Problem details:
In the records, each line holding "tick" must be reported.

Input:
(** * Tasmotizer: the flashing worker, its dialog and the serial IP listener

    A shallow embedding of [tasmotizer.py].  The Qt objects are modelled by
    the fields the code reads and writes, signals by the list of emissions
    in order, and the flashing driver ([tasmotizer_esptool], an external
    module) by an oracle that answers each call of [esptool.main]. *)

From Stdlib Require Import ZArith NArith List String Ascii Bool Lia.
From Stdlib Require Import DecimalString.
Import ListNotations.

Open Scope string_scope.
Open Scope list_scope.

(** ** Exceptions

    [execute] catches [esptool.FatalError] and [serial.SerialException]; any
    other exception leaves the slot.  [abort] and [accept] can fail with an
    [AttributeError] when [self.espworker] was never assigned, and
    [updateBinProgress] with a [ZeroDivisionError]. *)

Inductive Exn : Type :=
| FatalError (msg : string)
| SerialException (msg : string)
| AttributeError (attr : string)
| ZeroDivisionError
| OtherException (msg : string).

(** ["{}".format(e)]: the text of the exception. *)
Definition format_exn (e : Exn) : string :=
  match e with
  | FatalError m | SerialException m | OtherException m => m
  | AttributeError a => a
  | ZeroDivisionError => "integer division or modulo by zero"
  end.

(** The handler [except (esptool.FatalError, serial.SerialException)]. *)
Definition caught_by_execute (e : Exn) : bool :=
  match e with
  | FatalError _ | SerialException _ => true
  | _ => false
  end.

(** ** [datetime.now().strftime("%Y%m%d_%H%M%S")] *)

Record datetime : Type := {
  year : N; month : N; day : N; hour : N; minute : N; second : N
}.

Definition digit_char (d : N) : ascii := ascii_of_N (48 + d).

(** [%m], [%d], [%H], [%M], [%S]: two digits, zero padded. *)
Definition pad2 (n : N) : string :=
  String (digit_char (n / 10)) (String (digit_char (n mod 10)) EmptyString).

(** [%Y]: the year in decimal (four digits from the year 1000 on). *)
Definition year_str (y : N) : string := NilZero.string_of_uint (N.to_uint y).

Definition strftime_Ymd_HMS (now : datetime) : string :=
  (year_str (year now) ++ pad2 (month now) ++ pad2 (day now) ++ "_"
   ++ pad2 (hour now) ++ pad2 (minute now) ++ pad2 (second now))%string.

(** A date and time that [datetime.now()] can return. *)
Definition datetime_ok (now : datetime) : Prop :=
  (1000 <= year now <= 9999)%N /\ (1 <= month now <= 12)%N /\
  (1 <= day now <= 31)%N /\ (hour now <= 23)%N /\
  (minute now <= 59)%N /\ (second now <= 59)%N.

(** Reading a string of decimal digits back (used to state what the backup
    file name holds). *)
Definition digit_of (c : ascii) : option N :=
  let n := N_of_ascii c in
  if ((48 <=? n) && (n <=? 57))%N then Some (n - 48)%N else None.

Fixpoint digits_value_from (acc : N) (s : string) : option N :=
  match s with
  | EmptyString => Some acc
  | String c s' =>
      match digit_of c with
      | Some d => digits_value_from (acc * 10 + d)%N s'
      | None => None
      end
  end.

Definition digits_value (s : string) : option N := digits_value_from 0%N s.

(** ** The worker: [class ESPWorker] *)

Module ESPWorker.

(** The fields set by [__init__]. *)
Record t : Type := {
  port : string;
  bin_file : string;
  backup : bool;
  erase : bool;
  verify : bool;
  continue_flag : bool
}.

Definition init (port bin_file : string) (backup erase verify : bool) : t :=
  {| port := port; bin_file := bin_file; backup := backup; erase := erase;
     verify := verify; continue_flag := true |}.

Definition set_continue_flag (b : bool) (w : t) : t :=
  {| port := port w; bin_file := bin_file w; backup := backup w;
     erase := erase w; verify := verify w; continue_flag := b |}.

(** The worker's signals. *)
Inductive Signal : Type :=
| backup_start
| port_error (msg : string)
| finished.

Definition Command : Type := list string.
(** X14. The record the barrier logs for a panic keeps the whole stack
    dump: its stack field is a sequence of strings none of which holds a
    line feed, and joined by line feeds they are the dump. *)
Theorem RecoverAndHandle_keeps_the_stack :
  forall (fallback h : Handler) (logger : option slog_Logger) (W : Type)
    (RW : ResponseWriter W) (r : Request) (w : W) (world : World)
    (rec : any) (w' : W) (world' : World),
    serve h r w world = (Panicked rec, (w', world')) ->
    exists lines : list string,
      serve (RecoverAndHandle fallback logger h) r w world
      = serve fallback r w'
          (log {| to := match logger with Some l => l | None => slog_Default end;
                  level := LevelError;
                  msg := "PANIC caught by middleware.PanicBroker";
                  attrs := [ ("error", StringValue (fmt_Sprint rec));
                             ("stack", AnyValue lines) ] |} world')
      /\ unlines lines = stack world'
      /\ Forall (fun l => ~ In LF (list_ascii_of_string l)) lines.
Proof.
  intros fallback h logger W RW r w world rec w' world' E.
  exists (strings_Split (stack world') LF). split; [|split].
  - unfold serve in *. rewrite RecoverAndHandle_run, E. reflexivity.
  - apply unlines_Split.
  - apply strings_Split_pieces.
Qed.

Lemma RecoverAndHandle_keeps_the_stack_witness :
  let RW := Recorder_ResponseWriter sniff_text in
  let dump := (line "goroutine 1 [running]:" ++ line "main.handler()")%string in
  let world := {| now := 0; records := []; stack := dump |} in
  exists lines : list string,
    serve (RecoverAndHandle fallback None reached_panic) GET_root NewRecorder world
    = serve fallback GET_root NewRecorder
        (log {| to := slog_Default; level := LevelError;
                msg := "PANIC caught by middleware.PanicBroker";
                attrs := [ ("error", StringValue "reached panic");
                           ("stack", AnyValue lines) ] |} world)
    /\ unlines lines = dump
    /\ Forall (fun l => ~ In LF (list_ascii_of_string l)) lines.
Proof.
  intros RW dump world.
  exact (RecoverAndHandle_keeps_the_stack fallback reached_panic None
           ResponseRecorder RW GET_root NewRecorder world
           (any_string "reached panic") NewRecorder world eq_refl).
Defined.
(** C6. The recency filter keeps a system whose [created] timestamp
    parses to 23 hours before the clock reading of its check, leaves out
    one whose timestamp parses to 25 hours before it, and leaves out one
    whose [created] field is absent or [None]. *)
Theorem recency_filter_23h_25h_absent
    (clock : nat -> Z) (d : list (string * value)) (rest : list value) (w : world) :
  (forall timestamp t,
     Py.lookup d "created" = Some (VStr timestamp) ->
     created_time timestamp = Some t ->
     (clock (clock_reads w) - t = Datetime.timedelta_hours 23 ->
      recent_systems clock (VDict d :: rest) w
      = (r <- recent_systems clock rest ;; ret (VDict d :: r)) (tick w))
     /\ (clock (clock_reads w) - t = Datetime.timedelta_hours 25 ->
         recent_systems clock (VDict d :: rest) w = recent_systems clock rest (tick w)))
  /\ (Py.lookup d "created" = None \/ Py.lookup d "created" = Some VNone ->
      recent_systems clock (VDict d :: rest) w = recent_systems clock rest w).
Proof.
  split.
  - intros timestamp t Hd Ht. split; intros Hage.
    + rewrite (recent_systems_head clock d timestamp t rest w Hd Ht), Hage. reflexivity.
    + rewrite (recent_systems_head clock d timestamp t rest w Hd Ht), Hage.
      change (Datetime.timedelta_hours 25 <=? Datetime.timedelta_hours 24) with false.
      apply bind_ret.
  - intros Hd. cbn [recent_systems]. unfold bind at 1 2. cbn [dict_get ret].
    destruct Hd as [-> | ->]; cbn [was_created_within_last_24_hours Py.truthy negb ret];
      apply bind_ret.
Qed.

Response:
      = (r <- recent_systems clock rest ;; ret (VDict d :: r)) (tick w))
         recent_systems clock (VDict d :: rest) w = recent_systems clock rest (tick w)))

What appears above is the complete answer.